> **Collected data**
►

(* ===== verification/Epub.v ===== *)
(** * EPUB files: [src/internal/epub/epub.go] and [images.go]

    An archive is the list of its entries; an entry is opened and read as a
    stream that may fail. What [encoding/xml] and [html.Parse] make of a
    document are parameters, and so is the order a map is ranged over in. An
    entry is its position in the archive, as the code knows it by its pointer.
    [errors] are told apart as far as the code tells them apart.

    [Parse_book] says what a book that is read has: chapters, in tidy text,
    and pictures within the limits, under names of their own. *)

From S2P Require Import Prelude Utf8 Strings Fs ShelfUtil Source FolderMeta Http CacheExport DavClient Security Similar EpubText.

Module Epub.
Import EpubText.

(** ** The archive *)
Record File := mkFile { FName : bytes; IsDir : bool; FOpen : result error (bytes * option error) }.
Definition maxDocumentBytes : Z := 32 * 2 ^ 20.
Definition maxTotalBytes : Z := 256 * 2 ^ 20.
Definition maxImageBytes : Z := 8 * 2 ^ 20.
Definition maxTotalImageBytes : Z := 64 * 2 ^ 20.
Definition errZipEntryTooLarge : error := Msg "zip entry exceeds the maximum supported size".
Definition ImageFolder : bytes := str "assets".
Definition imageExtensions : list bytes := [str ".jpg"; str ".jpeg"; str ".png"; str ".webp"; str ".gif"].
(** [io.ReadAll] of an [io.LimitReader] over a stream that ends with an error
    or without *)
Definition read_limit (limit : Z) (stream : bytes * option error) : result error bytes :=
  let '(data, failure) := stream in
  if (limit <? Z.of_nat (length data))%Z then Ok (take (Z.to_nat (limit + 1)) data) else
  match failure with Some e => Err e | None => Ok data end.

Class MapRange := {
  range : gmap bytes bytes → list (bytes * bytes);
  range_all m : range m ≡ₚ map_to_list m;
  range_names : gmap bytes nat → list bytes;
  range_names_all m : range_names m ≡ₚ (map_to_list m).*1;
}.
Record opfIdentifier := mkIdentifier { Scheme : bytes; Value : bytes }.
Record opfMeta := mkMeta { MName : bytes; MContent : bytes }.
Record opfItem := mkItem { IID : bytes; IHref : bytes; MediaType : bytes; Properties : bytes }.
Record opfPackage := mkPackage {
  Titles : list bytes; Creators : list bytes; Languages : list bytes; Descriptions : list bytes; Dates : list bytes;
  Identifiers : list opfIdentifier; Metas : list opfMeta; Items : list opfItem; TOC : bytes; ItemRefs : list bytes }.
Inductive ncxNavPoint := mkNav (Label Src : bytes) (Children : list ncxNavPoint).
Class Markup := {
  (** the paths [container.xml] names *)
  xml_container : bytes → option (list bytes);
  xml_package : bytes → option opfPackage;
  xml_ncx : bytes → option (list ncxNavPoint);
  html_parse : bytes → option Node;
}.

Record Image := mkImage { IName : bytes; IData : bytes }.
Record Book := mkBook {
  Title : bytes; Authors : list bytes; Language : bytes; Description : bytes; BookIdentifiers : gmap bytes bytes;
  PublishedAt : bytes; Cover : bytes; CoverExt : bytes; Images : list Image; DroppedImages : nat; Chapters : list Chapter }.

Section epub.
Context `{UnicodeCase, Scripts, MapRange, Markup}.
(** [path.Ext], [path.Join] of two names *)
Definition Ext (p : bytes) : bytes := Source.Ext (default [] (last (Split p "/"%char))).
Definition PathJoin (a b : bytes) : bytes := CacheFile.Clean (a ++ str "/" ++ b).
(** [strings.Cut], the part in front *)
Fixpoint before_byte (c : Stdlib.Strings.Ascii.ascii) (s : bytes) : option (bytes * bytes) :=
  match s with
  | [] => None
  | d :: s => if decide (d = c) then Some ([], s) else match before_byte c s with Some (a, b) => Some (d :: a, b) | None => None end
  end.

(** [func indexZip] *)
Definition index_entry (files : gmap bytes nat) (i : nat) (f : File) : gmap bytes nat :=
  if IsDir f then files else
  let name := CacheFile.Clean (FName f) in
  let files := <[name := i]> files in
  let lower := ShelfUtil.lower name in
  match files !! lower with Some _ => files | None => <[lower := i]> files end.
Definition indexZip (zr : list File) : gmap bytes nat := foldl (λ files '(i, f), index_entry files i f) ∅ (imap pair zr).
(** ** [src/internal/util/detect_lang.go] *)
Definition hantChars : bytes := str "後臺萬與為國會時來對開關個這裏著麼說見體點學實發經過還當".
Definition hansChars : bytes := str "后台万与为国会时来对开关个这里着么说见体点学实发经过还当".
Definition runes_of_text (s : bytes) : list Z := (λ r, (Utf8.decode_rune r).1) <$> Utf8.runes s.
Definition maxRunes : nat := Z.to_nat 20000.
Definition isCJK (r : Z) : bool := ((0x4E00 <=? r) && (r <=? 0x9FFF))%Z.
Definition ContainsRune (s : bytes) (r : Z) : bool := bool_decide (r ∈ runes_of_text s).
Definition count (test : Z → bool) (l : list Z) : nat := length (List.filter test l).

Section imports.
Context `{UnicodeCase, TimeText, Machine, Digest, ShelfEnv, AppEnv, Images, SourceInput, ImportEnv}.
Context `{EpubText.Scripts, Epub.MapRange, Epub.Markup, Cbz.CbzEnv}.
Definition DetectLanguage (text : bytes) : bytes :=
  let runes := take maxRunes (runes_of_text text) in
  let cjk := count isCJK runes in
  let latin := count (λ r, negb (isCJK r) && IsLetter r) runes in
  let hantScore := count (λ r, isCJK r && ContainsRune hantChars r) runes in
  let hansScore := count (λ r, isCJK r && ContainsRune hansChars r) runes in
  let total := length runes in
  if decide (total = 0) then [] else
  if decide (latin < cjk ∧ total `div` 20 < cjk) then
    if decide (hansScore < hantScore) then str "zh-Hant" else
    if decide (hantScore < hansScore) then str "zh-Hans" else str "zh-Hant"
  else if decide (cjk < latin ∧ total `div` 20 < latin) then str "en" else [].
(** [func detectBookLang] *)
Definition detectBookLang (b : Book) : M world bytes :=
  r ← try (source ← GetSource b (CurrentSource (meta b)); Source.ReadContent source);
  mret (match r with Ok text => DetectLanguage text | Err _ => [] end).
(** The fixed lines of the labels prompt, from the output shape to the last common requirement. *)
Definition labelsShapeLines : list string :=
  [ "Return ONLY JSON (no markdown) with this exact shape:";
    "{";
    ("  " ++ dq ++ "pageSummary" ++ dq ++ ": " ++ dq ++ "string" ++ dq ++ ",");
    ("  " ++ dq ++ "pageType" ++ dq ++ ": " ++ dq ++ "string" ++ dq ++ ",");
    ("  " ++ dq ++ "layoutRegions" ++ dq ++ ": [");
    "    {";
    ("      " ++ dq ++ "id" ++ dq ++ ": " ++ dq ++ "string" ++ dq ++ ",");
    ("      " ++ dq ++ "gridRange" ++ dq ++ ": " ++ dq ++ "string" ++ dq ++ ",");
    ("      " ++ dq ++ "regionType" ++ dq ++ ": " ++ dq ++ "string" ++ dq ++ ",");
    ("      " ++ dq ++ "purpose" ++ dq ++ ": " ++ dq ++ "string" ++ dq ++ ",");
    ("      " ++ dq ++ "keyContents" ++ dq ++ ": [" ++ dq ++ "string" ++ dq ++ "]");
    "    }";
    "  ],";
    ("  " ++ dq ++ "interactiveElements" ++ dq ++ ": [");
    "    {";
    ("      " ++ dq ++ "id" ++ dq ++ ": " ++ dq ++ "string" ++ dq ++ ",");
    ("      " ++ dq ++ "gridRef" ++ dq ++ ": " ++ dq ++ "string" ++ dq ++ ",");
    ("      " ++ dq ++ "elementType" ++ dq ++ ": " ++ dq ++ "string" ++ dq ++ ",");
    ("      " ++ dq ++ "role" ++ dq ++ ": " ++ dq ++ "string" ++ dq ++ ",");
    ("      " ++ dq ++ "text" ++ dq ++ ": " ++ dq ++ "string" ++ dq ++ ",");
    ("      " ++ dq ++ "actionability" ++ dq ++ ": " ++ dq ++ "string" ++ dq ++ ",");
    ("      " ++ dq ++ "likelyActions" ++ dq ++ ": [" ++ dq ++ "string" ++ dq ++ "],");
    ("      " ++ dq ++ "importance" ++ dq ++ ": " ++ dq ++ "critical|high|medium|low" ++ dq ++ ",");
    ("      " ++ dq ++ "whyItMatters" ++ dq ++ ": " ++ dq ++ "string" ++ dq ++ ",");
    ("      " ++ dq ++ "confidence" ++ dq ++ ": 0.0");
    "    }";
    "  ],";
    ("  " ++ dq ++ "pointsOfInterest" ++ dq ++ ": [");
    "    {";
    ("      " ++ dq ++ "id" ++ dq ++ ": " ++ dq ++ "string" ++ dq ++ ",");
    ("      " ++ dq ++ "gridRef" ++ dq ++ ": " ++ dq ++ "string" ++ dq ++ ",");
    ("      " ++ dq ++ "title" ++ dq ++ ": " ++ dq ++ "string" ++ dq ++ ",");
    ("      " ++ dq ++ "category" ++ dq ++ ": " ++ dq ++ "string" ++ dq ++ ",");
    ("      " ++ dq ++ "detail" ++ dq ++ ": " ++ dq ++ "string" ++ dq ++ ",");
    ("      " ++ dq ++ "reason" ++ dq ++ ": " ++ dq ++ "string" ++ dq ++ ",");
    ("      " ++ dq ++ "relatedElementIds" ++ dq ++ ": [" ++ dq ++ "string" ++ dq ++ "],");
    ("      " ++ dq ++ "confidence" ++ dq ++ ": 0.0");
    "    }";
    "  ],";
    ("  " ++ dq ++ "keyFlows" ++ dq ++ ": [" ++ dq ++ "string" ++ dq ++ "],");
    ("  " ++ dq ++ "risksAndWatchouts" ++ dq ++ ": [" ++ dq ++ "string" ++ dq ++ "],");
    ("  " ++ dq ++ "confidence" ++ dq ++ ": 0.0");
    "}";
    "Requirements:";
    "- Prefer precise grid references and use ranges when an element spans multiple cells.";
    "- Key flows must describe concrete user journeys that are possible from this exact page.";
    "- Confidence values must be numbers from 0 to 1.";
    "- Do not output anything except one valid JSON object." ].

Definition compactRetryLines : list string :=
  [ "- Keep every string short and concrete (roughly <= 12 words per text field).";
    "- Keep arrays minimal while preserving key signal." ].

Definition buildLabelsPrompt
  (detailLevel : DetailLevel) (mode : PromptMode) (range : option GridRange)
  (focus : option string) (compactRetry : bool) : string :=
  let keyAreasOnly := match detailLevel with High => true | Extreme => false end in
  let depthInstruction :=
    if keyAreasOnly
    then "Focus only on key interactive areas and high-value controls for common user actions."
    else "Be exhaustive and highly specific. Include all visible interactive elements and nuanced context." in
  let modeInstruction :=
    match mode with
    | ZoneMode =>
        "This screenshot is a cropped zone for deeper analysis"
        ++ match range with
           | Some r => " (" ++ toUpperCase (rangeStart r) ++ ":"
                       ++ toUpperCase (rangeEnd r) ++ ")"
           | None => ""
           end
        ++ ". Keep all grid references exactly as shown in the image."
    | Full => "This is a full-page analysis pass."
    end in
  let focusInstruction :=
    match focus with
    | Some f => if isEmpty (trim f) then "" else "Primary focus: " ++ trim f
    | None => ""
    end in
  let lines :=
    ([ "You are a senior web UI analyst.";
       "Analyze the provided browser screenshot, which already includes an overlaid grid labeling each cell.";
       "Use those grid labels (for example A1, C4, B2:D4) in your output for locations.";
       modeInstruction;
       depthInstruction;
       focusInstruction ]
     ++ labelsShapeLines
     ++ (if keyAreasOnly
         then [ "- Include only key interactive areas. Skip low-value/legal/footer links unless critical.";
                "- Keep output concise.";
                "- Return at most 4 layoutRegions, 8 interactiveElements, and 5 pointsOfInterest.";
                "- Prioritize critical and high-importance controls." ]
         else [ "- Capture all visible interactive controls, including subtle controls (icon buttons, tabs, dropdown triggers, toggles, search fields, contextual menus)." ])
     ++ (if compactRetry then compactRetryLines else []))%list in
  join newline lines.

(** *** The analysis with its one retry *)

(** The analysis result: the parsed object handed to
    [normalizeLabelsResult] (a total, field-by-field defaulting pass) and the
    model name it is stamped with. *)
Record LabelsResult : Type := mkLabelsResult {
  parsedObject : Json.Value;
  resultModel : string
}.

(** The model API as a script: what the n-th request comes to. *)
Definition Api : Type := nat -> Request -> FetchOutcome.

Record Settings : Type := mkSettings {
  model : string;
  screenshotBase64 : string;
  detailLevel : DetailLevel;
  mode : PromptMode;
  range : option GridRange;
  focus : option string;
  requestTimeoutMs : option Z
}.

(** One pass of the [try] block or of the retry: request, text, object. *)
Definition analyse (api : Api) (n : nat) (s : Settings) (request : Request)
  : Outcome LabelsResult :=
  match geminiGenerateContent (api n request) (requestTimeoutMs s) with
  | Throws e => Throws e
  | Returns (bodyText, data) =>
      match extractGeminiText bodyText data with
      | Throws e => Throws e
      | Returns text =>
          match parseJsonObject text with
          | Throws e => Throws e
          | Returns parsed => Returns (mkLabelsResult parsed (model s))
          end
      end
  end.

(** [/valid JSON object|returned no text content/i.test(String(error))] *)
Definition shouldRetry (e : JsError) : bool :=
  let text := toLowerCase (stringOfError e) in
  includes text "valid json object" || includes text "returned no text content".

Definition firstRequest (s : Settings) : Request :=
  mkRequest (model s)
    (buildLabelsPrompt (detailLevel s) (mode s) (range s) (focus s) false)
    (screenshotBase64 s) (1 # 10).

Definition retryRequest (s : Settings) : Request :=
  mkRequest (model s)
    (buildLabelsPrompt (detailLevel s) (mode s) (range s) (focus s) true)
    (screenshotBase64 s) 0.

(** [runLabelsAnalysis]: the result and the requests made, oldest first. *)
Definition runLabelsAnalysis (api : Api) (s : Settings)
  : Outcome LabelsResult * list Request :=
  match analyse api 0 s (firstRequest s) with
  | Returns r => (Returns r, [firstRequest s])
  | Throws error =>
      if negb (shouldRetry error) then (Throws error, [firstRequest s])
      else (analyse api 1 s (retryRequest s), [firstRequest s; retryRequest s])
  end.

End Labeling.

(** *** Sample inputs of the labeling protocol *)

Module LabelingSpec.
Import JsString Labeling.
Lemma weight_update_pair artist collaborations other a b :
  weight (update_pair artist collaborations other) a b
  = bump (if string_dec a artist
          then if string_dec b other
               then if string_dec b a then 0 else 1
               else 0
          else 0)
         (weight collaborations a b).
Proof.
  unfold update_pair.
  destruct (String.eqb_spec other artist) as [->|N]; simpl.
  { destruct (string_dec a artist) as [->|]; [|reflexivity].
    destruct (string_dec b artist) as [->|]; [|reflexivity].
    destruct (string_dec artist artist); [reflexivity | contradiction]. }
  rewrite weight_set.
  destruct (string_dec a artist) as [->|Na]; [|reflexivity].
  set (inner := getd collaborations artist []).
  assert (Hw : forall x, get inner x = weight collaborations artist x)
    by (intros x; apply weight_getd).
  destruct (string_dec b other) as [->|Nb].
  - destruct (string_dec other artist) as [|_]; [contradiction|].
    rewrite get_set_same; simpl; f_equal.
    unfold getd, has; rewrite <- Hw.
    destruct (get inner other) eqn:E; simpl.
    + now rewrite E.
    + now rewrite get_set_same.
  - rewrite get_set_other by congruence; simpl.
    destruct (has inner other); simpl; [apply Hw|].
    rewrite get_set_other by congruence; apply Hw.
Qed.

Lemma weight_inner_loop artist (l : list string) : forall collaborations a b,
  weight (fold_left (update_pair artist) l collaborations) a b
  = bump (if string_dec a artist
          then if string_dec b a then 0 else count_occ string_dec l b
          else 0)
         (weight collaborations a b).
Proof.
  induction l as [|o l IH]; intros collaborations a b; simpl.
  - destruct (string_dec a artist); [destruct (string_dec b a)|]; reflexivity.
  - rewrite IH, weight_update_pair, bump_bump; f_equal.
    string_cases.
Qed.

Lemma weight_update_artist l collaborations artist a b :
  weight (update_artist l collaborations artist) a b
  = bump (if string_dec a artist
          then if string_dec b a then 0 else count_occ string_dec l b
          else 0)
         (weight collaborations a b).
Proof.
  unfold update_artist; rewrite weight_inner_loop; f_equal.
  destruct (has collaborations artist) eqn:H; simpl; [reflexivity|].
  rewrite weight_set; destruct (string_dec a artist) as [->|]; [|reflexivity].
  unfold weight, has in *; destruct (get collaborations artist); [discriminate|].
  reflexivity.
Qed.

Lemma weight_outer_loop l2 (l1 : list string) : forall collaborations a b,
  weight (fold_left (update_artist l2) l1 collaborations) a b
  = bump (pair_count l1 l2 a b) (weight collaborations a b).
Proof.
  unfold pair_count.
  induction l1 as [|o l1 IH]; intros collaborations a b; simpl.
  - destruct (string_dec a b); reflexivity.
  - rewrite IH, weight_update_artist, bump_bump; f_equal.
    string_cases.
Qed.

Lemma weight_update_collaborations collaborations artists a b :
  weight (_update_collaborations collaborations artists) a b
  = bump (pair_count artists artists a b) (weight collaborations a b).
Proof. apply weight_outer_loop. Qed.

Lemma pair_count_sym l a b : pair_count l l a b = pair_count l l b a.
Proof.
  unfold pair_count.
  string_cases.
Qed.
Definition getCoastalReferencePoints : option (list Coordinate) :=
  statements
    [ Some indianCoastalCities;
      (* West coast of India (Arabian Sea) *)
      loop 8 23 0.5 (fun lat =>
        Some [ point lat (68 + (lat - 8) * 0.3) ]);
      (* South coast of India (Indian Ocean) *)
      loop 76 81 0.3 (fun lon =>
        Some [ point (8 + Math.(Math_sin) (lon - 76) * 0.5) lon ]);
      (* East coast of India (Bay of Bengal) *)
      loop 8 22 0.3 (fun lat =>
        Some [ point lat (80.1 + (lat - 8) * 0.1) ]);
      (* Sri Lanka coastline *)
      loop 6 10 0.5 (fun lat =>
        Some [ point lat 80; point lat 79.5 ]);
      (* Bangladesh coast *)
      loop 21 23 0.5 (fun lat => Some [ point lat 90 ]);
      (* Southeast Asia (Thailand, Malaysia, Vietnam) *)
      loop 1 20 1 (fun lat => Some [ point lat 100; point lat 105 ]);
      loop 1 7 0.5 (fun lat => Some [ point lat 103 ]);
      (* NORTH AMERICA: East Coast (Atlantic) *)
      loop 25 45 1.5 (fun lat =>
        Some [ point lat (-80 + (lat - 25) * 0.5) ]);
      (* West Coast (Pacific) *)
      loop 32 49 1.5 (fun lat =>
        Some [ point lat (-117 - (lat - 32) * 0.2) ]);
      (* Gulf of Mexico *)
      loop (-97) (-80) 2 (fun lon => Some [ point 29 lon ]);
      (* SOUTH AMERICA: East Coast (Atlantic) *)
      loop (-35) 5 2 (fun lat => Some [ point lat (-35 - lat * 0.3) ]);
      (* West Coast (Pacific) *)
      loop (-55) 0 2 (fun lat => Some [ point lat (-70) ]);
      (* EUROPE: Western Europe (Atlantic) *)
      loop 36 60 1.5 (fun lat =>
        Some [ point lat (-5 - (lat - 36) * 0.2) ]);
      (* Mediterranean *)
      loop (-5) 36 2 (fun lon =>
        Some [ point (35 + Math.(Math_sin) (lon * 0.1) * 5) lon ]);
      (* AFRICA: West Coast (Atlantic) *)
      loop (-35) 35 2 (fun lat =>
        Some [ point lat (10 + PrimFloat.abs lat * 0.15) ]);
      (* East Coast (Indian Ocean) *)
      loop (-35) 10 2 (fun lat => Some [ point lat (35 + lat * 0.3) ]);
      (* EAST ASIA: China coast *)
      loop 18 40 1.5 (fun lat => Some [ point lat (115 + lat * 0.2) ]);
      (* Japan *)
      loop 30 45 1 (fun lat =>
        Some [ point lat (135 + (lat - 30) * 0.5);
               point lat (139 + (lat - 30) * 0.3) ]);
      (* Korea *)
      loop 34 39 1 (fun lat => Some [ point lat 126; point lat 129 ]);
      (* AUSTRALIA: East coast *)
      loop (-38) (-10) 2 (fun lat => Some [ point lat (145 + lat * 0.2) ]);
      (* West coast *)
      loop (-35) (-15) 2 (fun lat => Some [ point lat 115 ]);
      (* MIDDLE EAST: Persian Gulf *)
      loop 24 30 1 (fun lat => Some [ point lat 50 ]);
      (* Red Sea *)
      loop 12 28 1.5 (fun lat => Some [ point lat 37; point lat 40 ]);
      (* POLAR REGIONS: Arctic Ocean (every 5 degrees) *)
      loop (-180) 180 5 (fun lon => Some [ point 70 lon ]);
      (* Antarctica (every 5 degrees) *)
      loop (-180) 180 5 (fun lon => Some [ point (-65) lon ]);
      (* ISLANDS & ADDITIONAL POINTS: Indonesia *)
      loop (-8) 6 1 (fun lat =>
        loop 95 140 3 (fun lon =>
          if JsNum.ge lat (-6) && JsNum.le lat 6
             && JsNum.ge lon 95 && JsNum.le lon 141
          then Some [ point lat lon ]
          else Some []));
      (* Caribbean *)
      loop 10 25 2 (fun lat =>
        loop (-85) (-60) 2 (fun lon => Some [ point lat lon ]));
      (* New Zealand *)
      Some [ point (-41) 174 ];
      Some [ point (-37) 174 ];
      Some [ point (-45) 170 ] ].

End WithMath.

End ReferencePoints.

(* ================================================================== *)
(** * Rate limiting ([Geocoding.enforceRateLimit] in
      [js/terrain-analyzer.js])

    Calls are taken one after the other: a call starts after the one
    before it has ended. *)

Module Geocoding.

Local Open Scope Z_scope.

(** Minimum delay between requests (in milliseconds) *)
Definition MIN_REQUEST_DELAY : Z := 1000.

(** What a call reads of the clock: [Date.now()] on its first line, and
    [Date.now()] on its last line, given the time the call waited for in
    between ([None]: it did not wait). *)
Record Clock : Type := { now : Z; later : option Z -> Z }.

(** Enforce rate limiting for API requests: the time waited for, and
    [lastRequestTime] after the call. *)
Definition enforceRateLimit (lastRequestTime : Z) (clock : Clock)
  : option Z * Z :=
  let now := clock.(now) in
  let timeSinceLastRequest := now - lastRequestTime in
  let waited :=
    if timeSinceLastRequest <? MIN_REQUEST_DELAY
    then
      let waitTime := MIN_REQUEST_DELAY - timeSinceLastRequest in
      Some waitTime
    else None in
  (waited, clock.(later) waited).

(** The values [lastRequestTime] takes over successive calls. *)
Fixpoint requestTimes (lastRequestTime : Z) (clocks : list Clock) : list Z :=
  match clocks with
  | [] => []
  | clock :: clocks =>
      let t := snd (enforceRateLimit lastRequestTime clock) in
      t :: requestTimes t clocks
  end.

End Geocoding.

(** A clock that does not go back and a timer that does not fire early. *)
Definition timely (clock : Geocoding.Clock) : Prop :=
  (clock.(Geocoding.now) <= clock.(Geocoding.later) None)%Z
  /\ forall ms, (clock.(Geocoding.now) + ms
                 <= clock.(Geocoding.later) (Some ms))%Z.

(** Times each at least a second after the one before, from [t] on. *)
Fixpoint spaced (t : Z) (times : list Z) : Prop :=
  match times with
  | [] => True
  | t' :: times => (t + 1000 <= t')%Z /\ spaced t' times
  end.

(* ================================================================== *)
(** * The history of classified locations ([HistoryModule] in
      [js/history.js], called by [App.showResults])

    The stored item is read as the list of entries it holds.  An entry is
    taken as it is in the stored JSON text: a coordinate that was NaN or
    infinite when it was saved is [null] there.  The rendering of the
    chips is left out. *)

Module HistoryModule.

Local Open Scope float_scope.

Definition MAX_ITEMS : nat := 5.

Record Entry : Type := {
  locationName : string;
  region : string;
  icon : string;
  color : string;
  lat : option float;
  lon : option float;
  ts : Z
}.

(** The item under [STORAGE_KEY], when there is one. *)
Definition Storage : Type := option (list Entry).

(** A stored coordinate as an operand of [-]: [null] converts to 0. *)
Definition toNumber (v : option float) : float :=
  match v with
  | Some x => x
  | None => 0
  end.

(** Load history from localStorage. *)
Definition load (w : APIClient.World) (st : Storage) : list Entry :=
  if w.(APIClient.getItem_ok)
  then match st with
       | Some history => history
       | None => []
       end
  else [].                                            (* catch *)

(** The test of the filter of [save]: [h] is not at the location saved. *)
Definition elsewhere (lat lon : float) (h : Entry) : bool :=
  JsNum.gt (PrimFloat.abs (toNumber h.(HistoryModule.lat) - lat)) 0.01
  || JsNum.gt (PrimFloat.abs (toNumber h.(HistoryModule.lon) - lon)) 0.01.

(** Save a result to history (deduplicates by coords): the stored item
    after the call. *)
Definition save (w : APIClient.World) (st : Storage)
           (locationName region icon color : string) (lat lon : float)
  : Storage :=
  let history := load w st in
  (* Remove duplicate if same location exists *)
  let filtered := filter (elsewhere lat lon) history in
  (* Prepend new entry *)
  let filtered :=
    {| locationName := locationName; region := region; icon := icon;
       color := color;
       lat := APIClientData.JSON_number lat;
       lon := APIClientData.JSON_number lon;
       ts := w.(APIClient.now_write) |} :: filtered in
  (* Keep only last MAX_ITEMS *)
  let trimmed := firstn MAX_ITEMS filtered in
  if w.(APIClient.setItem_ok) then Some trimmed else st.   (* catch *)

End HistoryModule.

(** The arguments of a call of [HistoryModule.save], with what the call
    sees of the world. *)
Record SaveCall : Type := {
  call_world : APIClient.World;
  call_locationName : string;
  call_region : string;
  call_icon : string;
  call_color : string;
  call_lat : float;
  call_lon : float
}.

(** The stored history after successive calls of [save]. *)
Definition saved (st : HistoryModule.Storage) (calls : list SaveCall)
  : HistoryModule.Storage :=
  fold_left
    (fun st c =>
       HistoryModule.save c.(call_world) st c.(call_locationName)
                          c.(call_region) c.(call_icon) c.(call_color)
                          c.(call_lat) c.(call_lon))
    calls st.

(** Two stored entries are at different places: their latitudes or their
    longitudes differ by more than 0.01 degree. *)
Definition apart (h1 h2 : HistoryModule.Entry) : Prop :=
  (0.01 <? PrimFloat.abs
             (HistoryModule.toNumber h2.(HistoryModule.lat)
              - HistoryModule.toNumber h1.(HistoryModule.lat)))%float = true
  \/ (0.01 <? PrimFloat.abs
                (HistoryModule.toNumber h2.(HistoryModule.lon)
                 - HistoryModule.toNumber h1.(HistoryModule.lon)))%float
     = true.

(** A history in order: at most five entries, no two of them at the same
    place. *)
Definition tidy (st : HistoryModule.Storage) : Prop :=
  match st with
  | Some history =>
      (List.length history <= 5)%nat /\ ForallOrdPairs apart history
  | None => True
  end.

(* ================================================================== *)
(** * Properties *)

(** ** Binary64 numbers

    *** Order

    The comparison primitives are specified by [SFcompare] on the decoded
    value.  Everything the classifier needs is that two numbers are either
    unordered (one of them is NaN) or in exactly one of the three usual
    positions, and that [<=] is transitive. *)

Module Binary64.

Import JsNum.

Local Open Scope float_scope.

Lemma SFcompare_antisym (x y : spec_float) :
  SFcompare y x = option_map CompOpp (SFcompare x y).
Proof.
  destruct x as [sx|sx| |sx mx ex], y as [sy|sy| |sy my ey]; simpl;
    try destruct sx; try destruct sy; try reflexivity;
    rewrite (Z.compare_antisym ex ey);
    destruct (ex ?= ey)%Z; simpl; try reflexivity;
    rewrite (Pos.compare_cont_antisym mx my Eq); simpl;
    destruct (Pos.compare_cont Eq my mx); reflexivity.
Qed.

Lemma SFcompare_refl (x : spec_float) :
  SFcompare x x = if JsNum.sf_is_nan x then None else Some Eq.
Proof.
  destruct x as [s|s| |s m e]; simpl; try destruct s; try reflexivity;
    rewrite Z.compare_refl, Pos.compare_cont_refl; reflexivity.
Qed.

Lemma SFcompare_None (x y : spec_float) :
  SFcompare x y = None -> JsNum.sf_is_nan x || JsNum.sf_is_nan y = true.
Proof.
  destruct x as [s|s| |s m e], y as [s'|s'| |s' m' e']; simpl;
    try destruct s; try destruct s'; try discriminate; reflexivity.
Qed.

◄

Output only the number of lines above holding "requestTimeoutMs".

2